**What needs to be done:** What is needed is an exact retyping of the records below, from the first line through the line that contains "if (ok : bool)".
*** Block opens ***
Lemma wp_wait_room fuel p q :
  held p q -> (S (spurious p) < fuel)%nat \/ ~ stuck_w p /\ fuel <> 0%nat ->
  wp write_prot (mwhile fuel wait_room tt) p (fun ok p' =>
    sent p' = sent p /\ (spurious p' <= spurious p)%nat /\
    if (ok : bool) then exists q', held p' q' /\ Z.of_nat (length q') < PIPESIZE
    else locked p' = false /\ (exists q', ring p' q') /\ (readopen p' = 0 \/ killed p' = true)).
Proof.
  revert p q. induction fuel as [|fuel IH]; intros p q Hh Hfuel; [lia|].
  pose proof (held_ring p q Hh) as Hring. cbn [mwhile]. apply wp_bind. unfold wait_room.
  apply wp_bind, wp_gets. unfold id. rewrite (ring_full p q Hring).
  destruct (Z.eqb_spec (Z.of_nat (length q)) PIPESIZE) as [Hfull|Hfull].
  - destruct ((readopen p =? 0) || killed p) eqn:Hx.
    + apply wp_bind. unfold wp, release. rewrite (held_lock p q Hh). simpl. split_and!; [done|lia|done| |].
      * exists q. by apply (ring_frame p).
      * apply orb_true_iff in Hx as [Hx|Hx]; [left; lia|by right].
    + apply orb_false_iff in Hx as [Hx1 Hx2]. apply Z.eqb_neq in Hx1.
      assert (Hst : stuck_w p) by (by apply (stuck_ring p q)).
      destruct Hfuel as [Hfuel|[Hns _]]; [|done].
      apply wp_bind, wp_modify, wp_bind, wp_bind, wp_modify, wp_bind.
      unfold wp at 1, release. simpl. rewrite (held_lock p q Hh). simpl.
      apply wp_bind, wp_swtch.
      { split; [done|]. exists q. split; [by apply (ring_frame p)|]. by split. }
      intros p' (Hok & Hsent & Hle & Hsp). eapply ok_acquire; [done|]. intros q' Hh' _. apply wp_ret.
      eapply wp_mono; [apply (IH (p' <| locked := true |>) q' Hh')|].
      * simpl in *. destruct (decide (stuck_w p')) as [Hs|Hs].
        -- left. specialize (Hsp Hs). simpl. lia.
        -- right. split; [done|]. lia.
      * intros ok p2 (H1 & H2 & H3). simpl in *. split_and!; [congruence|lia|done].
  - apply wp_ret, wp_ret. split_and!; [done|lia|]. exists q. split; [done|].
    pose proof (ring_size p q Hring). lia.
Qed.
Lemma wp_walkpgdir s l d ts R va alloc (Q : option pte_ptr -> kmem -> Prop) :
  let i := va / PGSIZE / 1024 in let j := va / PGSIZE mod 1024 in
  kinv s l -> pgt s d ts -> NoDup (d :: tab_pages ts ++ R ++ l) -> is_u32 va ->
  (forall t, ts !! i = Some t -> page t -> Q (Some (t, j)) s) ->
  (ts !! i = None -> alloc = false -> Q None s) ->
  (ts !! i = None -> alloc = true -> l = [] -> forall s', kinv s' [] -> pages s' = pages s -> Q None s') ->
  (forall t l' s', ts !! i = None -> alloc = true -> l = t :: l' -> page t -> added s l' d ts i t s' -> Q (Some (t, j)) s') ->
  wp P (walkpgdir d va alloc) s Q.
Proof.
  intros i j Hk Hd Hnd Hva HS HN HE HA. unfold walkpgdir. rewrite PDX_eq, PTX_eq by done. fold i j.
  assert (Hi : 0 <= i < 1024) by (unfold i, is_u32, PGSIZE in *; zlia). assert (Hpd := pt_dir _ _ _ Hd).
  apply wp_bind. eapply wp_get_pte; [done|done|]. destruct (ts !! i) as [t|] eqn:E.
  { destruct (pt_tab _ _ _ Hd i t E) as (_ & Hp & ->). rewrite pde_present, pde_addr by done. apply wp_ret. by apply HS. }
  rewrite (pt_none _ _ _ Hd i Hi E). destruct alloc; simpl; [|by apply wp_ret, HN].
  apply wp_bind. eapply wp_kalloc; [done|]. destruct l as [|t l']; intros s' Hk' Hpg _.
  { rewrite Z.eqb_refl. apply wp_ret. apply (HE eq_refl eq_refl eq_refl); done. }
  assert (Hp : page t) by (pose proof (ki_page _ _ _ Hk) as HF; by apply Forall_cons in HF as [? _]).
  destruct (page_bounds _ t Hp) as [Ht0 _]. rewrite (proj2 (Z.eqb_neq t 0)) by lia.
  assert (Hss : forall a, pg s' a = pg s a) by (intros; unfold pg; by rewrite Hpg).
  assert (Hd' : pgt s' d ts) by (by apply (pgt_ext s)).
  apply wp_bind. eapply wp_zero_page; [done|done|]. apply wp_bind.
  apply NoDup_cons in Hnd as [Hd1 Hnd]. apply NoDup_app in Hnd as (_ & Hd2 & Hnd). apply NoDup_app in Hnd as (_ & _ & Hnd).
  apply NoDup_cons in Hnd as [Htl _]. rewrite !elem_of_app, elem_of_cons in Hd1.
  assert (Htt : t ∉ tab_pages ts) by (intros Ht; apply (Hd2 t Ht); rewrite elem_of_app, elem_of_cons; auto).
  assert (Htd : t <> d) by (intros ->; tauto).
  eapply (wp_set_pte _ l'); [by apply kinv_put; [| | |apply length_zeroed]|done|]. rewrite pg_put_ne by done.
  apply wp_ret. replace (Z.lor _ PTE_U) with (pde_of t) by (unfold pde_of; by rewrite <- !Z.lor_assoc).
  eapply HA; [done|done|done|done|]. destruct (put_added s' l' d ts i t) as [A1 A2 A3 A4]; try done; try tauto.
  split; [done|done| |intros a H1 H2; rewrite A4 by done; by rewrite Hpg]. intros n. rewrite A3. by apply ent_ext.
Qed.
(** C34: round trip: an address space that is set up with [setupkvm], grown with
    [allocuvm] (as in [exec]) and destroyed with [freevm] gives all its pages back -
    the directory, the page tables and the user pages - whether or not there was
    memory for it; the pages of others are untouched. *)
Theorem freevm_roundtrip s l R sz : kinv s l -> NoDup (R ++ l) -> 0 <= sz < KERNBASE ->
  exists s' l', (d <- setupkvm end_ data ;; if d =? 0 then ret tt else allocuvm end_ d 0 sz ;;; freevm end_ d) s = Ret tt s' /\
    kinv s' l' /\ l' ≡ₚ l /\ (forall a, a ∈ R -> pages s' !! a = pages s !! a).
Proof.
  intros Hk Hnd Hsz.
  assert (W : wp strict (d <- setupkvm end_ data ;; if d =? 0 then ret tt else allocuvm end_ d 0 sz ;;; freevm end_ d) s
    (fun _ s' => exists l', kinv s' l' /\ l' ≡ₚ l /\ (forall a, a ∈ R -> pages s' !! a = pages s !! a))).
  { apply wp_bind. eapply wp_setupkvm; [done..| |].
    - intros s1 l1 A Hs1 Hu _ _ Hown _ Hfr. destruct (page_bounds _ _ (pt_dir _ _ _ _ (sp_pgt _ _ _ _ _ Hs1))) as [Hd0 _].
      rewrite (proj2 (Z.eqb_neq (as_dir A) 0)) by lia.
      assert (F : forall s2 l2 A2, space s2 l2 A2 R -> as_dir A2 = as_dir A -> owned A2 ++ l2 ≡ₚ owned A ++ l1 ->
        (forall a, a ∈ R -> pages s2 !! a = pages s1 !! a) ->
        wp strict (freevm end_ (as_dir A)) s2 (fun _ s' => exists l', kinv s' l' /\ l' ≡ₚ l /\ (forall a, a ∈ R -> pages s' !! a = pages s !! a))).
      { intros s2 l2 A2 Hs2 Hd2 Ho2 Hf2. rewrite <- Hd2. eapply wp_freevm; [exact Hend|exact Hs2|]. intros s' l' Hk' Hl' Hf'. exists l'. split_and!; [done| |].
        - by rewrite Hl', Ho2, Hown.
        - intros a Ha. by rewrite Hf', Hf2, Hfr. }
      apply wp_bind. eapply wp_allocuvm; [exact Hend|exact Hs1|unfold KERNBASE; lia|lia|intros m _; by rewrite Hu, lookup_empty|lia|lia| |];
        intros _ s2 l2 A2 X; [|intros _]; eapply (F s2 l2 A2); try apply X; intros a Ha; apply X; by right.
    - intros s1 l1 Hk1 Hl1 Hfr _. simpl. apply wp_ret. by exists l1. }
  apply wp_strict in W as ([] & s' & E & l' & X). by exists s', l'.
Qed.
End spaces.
*** Block closes ***
**Answer area:**
Lemma wp_wait_room fuel p q :
  held p q -> (S (spurious p) < fuel)%nat \/ ~ stuck_w p /\ fuel <> 0%nat ->
  wp write_prot (mwhile fuel wait_room tt) p (fun ok p' =>
    sent p' = sent p /\ (spurious p' <= spurious p)%nat /\
    if (ok : bool) then exists q', held p' q' /\ Z.of_nat (length q') < PIPESIZE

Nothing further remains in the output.